Top of ENTRIES PROVIDED

(** ** Examples *)
Section Example.
Import SecretSample PolicySample VSSample.
#[local] Existing Instance sampleLib.
#[local] Existing Instance sampleLib_laws.

(** a route with policies that leads to the VirtualServerRoute, whose subroute has none *)
Definition lockedRoute : Route :=
  {| r_Path := "/deli"; r_Policies := [reference "allow"; reference "basic"]; r_Route := "deli"; r_RouteSelector := None;
     r_Action := None; r_Splits := []; r_Matches := [];
     r_ErrorPages := Some [{| ep_Codes := [502%Z]; ep_Return := Some {| art_Code := 0%Z; art_Type := ""; art_Body := "sorry"; art_Headers := [] |};
                              ep_Redirect := None |}];
     r_LocationSnippets := ""; r_AddHeaderInherit := ""; r_Dos := "" |}.
Definition lockedVS : VirtualServer :=
  {| vs_Meta := cafeMeta "cafe"; vs_IngressClass := ""; vs_Host := "cafe.example.com";
     vs_Listener := None; vs_TLS := None; vs_Gunzip := false; vs_Policies := [];
     vs_Upstreams := [plainUpstream "tea" "tea-svc" 80]; vs_Routes := [passRoute "/tea" "tea"; lockedRoute];
     vs_HTTPSnippets := ""; vs_ServerSnippets := ""; vs_AddHeaderInherit := "";
     vs_Dos := ""; vs_ExternalDNS := noExternalDNS |}.
Definition lockedEx : VirtualServerEx := extended lockedVS [deliVSR] (sm_policies maps) withUsers.
Definition locked : option (VirtualServerConfigCfg * Warnings) := GenerateVirtualServerConfig configurator lockedEx noAppProtect ∅.

Example locked_generated :
  (λ cw, (λ loc, (loc_Path loc, loc_Allow loc, vba_Realm <$> loc_BasicAuth loc, vep_Name <$> loc_ErrorPages loc))
           <$> srv_Locations (vcfg_Server cw.1)) <$> locked
  = Some [("/tea", [], None, []); ("/deli/soup", ["10.0.0.1"], Some "cafe", ["@error_page_0_0"])].
Proof. vm_compute. reflexivity. Qed.

(** the subroute inherits the policies of the route *)
Lemma locations_enforce_policies_witness :
  ∃ cfg w loc, locked = Some (cfg, w) ∧ loc ∈ srv_Locations (vcfg_Server cfg) ∧ loc_Path loc = "/deli/soup" ∧
    loc_Allow loc = ["10.0.0.1"] ∧
    (externalAuthLocation configurator loc ∨
     ∃ r owner policyOwner refs context pcfg,
       effective lockedEx r owner policyOwner refs context ∧ routeLocation lockedEx (vcfg_Server cfg) r owner loc ∧ carries pcfg loc).
Proof.
  destruct locked as [[cfg w]|] eqn:H; [|vm_compute in H; discriminate H].
  destruct (srv_Locations (vcfg_Server cfg)) as [|l0 [|loc ?]] eqn:Hl;
    [apply (f_equal (fmap (M:=option) (length ∘ srv_Locations ∘ vcfg_Server ∘ fst))) in H; simpl in H; rewrite Hl in H;
     vm_compute in H; discriminate H..|].
  exists cfg, w, loc. split; [reflexivity|]. rewrite Hl. split; [by right; left|].
  pose proof (f_equal (fmap (M:=option) (λ cw, (λ l, (loc_Path l, loc_Allow l)) <$> srv_Locations (vcfg_Server cw.1))) H) as Hp.
  cbn [fmap option_fmap option_map fst] in Hp. rewrite Hl in Hp. vm_compute in Hp. injection Hp as _ _ Hpath Hallow _.
  split; [exact (eq_sym Hpath)|]. split; [exact (eq_sym Hallow)|].
  unfold locked in H. destruct (locations_enforce_policies _ _ _ _ _ _ loc H) as [Ha|Hr];
    [rewrite Hl; by right; left|by left|right].
  destruct Hr as (r & owner & po & refs & context & opts & pcfg & pw & He & Hr & _ & Hc & _).
  exists r, owner, po, refs, context, pcfg. exact (conj He (conj Hr Hc)).
Defined.

Lemma named_locations_declared_once_witness :
  ∃ cfg w, locked = Some (cfg, w) ∧ namedLocations (vcfg_Server cfg) = ["@error_page_0_0"] ∧
    NoDup (namedLocations (vcfg_Server cfg)).
Proof.
  destruct locked as [[cfg w]|] eqn:H; [|vm_compute in H; discriminate H].
  exists cfg, w. split; [reflexivity|]. split.
  - apply (f_equal (fmap (M:=option) (namedLocations ∘ vcfg_Server ∘ fst))) in H. vm_compute in H. injection H as H. symmetry. exact H.
  - unfold locked in H. apply (named_locations_declared_once _ _ _ _ _ _ H).
Defined.

Lemma deployed_proxies_to_defined_upstreams_witness :
  ∃ cfg w, GenerateVirtualServerConfig configurator (extended cafeVS [deliVSR] ∅ ∅) noAppProtect ∅ = Some (cfg, w) ∧
    length (srv_Locations (vcfg_Server cfg)) = 4 ∧
    ∀ loc, loc ∈ srv_Locations (vcfg_Server cfg) → answers418 loc ∨ ∃ u, u ∈ vcfg_Upstreams cfg ∧ proxiesTo loc (vu_Name u).
Proof.
  destruct (GenerateVirtualServerConfig _ _ _ _) as [[cfg w]|] eqn:H; [|vm_compute in H; discriminate H].
  exists cfg, w. split; [reflexivity|]. split.
  { apply (f_equal (fmap (M:=option) (length ∘ srv_Locations ∘ vcfg_Server ∘ fst))) in H. vm_compute in H. injection H as H.
    symmetry. exact H. }
  intros loc Hloc.
  destruct (c_hosts cafeConfig !! "cafe.example.com") as [l|] eqn:Hl; [|vm_compute in Hl; discriminate Hl].
  destruct (c_store cafeConfig !! l) as [[|conf|]|] eqn:Hs;
    try (vm_compute in Hl; injection Hl as <-; vm_compute in Hs; discriminate Hs).
  assert (cafeVS = vsc_VirtualServer conf ∧ [deliVSR] = vsc_VirtualServerRoutes conf) as [Hvs Hvsrs].
  { vm_compute in Hl. injection Hl as <-. vm_compute in Hs. injection Hs as <-. split; reflexivity. }
  apply (deployed_proxies_to_defined_upstreams cafeOptions sampleFlags cafeConfig "cafe.example.com" l conf
           configurator (extended cafeVS [deliVSR] ∅ ∅) noAppProtect ∅ cfg w loc cafeConfig_reachable).
  - vm_compute. reflexivity.
  - exact Hl.
  - exact Hs.
  - exact Hvs.
  - exact Hvsrs.
  - exact H.
  - exact Hloc.
Defined.
End Example.
(* ===== verification/TransportServerConfig.v ===== *)
(** The configuration of TransportServers: its generation
    (internal/configs/transportserver.go, version2/stream.go), what the controller
    collects for it (internal/k8s/transport_server.go) and the part of the
    configurator that writes it, with the map from TLS Passthrough hosts to unix
    sockets (internal/configs/configurator.go). *)
From S2P Require Import Prelude GoStrings Regex Objects ConfigState ProxyBuffers.
From S2P Require Import ProxyBuffersCorrect ParsingHelpers ValidationLib.
From S2P Require Import HostValidation TransportServerValidation VSValidationCorrect.
From S2P Require Import PolicyObjects.
From S2P Require Import SecretStore SecretStoreCorrect Version2 ConfigParams PolicyConfig.
From S2P Require Import PolicyConfigCorrect.
From S2P Require Import PolicyConfigAdd PolicySecrets PolicySecretsCorrect PolicyPanicFree.
From S2P Require Import SecretSync NginxManager.
From S2P Require Import VSUpstreams VSLocations VSPanicFree VSMatches.

(** ** The data of the template *)
Record StreamUpstreamServerCfg := {
  sus_Address : string;
  sus_MaxFails : Z;
  sus_FailTimeout : string;
  sus_MaxConnections : Z
}.
Record StreamUpstreamBackupServerCfg := { sub_Address : string }.
Record StreamUpstreamCfg := {
  su_Name : string;
  su_Servers : list StreamUpstreamServerCfg;
  su_UpstreamLabels : UpstreamLabelsCfg;
  su_LoadBalancingMethod : string;
  su_Resolve : bool;
  su_BackupServers : list StreamUpstreamBackupServerCfg
}.
Record StreamSSLCfg := { sts_Enabled : bool; sts_Certificate : string; sts_CertificateKey : string }.
Record StreamHealthCheckCfg := {
  shc_Enabled : bool;
  shc_Interval : string;
  shc_Port : Z;
  shc_Passes : Z;
  shc_Jitter : string;
  shc_Fails : Z;
  shc_Timeout : string;
  shc_Match : string
}.
Record MatchCfg := { smc_Name : string; smc_Send : string; smc_ExpectRegexModifier : string; smc_Expect : string }.
Record StreamServerCfg := {
  sv_ServerName : string;
  sv_TLSPassthrough : bool;
  sv_UnixSocket : string;
  sv_Port : Z;
  sv_UDP : bool;
  sv_StatusZone : string;
  sv_ProxyRequests : option Z;
  sv_ProxyResponses : option Z;
  sv_ProxyPass : string;
  sv_Name : string;
  sv_Namespace : string;
  sv_ProxyTimeout : string;
  sv_ProxyConnectTimeout : string;
  sv_ProxyNextUpstream : bool;
  sv_ProxyNextUpstreamTimeout : string;
  sv_ProxyNextUpstreamTries : Z;
  sv_HealthCheck : option StreamHealthCheckCfg;
  sv_ServerSnippets : list string;
  sv_DisableIPV6 : bool;
  sv_SSL : StreamSSLCfg;
  sv_IPv4 : string;
  sv_IPv6 : string
}.
(** DisableIPV6 of the configuration itself is never set. *)
Record TransportServerConfigCfg := {
  tcfg_Server : StreamServerCfg;
  tcfg_Upstreams : list StreamUpstreamCfg;
  tcfg_StreamSnippets : list string;
  tcfg_Match : option MatchCfg;
  tcfg_DynamicSSLReloadEnabled : bool;
  tcfg_StaticSSLPath : string
}.

(** TransportServerEx without PodsByIP, which only metrics read *)
Record TransportServerEx := {
  tsx_ListenerPort : Z;
  tsx_TransportServer : TransportServer;
  tsx_Endpoints : gmap string (list string);
  tsx_ExternalNameSvcs : gmap string bool;
  tsx_DisableIPV6 : bool;
  tsx_SecretRefs : gmap string SecretReference;
  tsx_IPv4 : string;
  tsx_IPv6 : string
}.
Record transportServerConfigParams := {
  tcp_transportServerEx : TransportServerEx;
  tcp_listenerPort : Z;
  tcp_isPlus : bool;
  tcp_isResolverConfigured : bool;
  tcp_isDynamicReloadEnabled : bool;
  tcp_staticSSLPath : string
}.

(** ** Generation *)
Definition nginxNonExistingUnixSocket : string := "unix:/var/lib/nginx/non-existing-unix-socket.sock".
Definition tsNamespace (ts : TransportServer) : string := om_Namespace (ts_Meta ts).
Definition tsName (ts : TransportServer) : string := om_Name (ts_Meta ts).
Definition onPassthroughListener (ts : TransportServer) : bool :=
  bool_decide (tsl_Name (ts_Listener ts) = TLSPassthroughListenerName).
(** warnings are about the one TransportServer, object 0 *)
Definition warnTS (w : Warnings) (msg : string) : Warnings := AddWarning w 0 msg.
(** Warnings.Add: the entries of the argument replace those of the receiver *)
Definition warningsAdd (w w' : Warnings) : Warnings := w' ∪ w.

Definition newUpstreamNamerForTransportServer (ts : TransportServer) : upstreamNamer :=
  {| un_prefix := "ts_" +:+ tsNamespace ts +:+ "_" +:+ tsName ts; un_namespace := "" |}.
Definition generateUnixSocket (ts : TransportServer) : string :=
  if onPassthroughListener ts
  then "unix:/var/lib/nginx/passthrough-" +:+ tsNamespace ts +:+ "_" +:+ tsName ts +:+ ".sock" else "".
Definition generateServerName (host : string) (isTLSPassthrough : bool) : string :=
  if isTLSPassthrough then "" else host.
Definition generateLoadBalancingMethod (method : string) : string :=
  if bool_decide (method = "") then "random two least_conn"
  else if bool_decide (method = "round_robin") then "" else method.

Definition noSSL : StreamSSLCfg := {| sts_Enabled := false; sts_Certificate := ""; sts_CertificateKey := "" |}.
(** [None] is the nil reference of a secret that was not collected *)
Definition generateStreamSSLConfig (tls : option string) (namespace : string) (secretRefs : gmap string SecretReference)
    : option (StreamSSLCfg * Warnings) :=
  match tls with
  | None => Some (noSSL, ∅)
  | Some secret =>
      if bool_decide (secret = "")
      then Some (noSSL, warnTS ∅ "TLS secret is empty. SSL termination will not be enabled for this server.")
      else
        secretRef ← secretRefs !! keyOf namespace secret;
        let secretType := secretTypeOf secretRef in
        let ssl enabled :=
          {| sts_Enabled := enabled; sts_Certificate := sr_Path secretRef; sts_CertificateKey := sr_Path secretRef |} in
        if negb (bool_decide (secretType = "")) && negb (bool_decide (secretType = SecretTypeTLS))
        then Some (ssl false, warnTS ∅ ("TLS secret " +:+ secret +:+ " is of a wrong type '" +:+ secretType +:+ "', must be '"
                     +:+ SecretTypeTLS +:+ "'. SSL termination will not be enabled for this server."))
        else match sr_Error secretRef with
        | Some err => Some (ssl false, warnTS ∅ ("TLS secret " +:+ secret +:+ " is invalid: " +:+ err
                              +:+ ". SSL termination will not be enabled for this server."))
        | None => Some (ssl true, ∅)
        end
  end.

Definition generateTransportServerHealthCheckWithDefaults : StreamHealthCheckCfg :=
  {| shc_Enabled := false; shc_Interval := "5s"; shc_Port := 0; shc_Passes := 1; shc_Jitter := "0s"; shc_Fails := 1;
     shc_Timeout := "5s"; shc_Match := "" |}.
Definition generateHealthCheckMatch (match_ : TransportServerMatch) (name : string) : MatchCfg :=
  let expect := tsm_Expect match_ in
  let '(modifier, expect) :=
    if HasPrefix expect "~*" then ("~*", TrimPrefix expect "~*")
    else if HasPrefix expect "~" then ("~", TrimPrefix expect "~") else ("", expect) in
  {| smc_Name := name; smc_Send := tsm_Send match_; smc_ExpectRegexModifier := modifier; smc_Expect := expect |}.
(** the health check of the first upstream with the name *)
Fixpoint generateTransportServerHealthCheck (upstreamName generatedUpstreamName : string)
    (upstreams : list TransportServerUpstream) : option StreamHealthCheckCfg * option MatchCfg :=
  match upstreams with
  | [] => (None, None)
  | u :: rest =>
      if bool_decide (tsu_Name u = upstreamName) then
        match tsu_HealthCheck u with
        | None => (None, None)
        | Some h =>
            if negb (thc_Enabled h) then (None, None)
            else
              let hc := generateTransportServerHealthCheckWithDefaults in
              let name := "match_" +:+ generatedUpstreamName in
              (Some {| shc_Enabled := thc_Enabled h;
                       shc_Interval := generateTimeWithDefault (thc_Interval h) (shc_Interval hc);
                       shc_Port := thc_Port h;
                       shc_Passes := if (0 <? thc_Passes h)%Z then thc_Passes h else shc_Passes hc;
                       shc_Jitter := generateTimeWithDefault (thc_Jitter h) (shc_Jitter hc);
                       shc_Fails := if (0 <? thc_Fails h)%Z then thc_Fails h else shc_Fails hc;
                       shc_Timeout := generateTimeWithDefault (thc_Timeout h) (shc_Timeout hc);
                       shc_Match := match thc_Match h with Some _ => name | None => shc_Match hc end |},
               (λ m, generateHealthCheckMatch m name) <$> thc_Match h)
        end
      else generateTransportServerHealthCheck upstreamName generatedUpstreamName rest
  end.

Section Generation.
Context `{LS : LabelSets} `{SS : SliceSort}.

Definition generateStreamUpstream (upstream : TransportServerUpstream) (namer : upstreamNamer)
    (endpoints backupEndpoints : list string) (isPlus resolve : bool) (labels : UpstreamLabelsCfg) : StreamUpstreamCfg :=
  let maxFails := generateIntFromPointer (tsu_MaxFails upstream) 1 in
  let maxConns := generateIntFromPointer (tsu_MaxConns upstream) 0 in
  let failTimeout := generateTimeWithDefault (tsu_FailTimeout upstream) "10s" in
  let server address conns :=
    {| sus_Address := address; sus_MaxFails := maxFails; sus_FailTimeout := failTimeout; sus_MaxConnections := conns |} in
  let upsServers := ((λ e, server e maxConns) <$> endpoints)
    ++ (if negb isPlus && Nat.eqb (length endpoints) 0 then [server nginxNonExistingUnixSocket 0%Z] else []) in
  {| su_Name := GetNameForUpstream namer (tsu_Name upstream);
     su_Servers := sortSlice sus_Address upsServers;
     su_UpstreamLabels := labels;
     su_LoadBalancingMethod := generateLoadBalancingMethod (tsu_LoadBalancingMethod upstream);
     su_Resolve := resolve;
     su_BackupServers := sortSlice sub_Address (Build_StreamUpstreamBackupServerCfg <$> backupEndpoints) |}.

(** the port is converted to uint16 *)
Definition streamEndpointsKey (ts : TransportServer) (u : TransportServerUpstream) : string :=
  GenerateEndpointsKey (tsNamespace ts) (tsu_Service u) None (tsu_Port u `mod` 65536)%Z.
Definition streamExternalNameWarning (service upstream : string) : string :=
  "Type ExternalName service " +:+ service +:+ " in upstream " +:+ upstream
  +:+ " will be ignored. To use ExternalName services, a resolver must be configured in the ConfigMap".

(** the endpoints under a key, and whether the service is of type ExternalName *)
Definition streamEndpoints (tsEx : TransportServerEx) (isResolverConfigured : bool) (key service upstream : string)
    (w : Warnings) : list string * bool * Warnings :=
  let isExternalNameSvc :=
    bool_decide (is_Some (tsx_ExternalNameSvcs tsEx !! GenerateExternalNameSvcKey (tsNamespace (tsx_TransportServer tsEx)) service)) in
  if isExternalNameSvc && negb isResolverConfigured
  then ([], isExternalNameSvc, warnTS w (streamExternalNameWarning service upstream))
  else (default [] (tsx_Endpoints tsEx !! key), isExternalNameSvc, w).

(** one turn of the loop: the lookup of the backup overwrites isExternalNameSvc *)
Definition addStreamUpstream (tsEx : TransportServerEx) (namer : upstreamNamer) (isPlus isResolverConfigured : bool)
    (acc : list StreamUpstreamCfg * Warnings) (u : TransportServerUpstream) : list StreamUpstreamCfg * Warnings :=
  let '(upstreams, w) := acc in
  let ts := tsx_TransportServer tsEx in
  let '(endpoints, isExternalNameSvc, w) :=
    streamEndpoints tsEx isResolverConfigured (streamEndpointsKey ts u) (tsu_Service u) (tsu_Name u) w in
  let '(backupEndpoints, isExternalNameSvc, w) :=
    match tsu_BackupPort u with
    | Some backupPort =>
        if bool_decide (tsu_Backup u = "") then ([], isExternalNameSvc, w)
        else streamEndpoints tsEx isResolverConfigured
               (GenerateEndpointsKey (tsNamespace ts) (tsu_Backup u) None backupPort) (tsu_Backup u) (tsu_Name u) w
    | None => ([], isExternalNameSvc, w)
    end in
  (upstreams ++
   [generateStreamUpstream u namer endpoints backupEndpoints isPlus isExternalNameSvc
      {| ul_Service := tsu_Service u; ul_ResourceType := "transportserver"; ul_ResourceName := tsName ts;
         ul_ResourceNamespace := tsNamespace ts |}], w).
Definition generateStreamUpstreams (tsEx : TransportServerEx) (namer : upstreamNamer) (isPlus isResolverConfigured : bool)
    : list StreamUpstreamCfg * Warnings :=
  let '(upstreams, w) :=
    foldl (addStreamUpstream tsEx namer isPlus isResolverConfigured) ([], ∅) (ts_Upstreams (tsx_TransportServer tsEx)) in
  (sortSlice su_Name upstreams, w).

Bottom of ENTRIES PROVIDED

| WHAT TO WORK ON |
Exactly as they stand, set down the lines from the top of the data through the line with "(** a route".

| SOLUTION FOR THIS TASK |
(** ** Examples *)
Section Example.
Import SecretSample PolicySample VSSample.
#[local] Existing Instance sampleLib.
#[local] Existing Instance sampleLib_laws.

(** a route with policies that leads to the VirtualServerRoute, whose subroute has none *)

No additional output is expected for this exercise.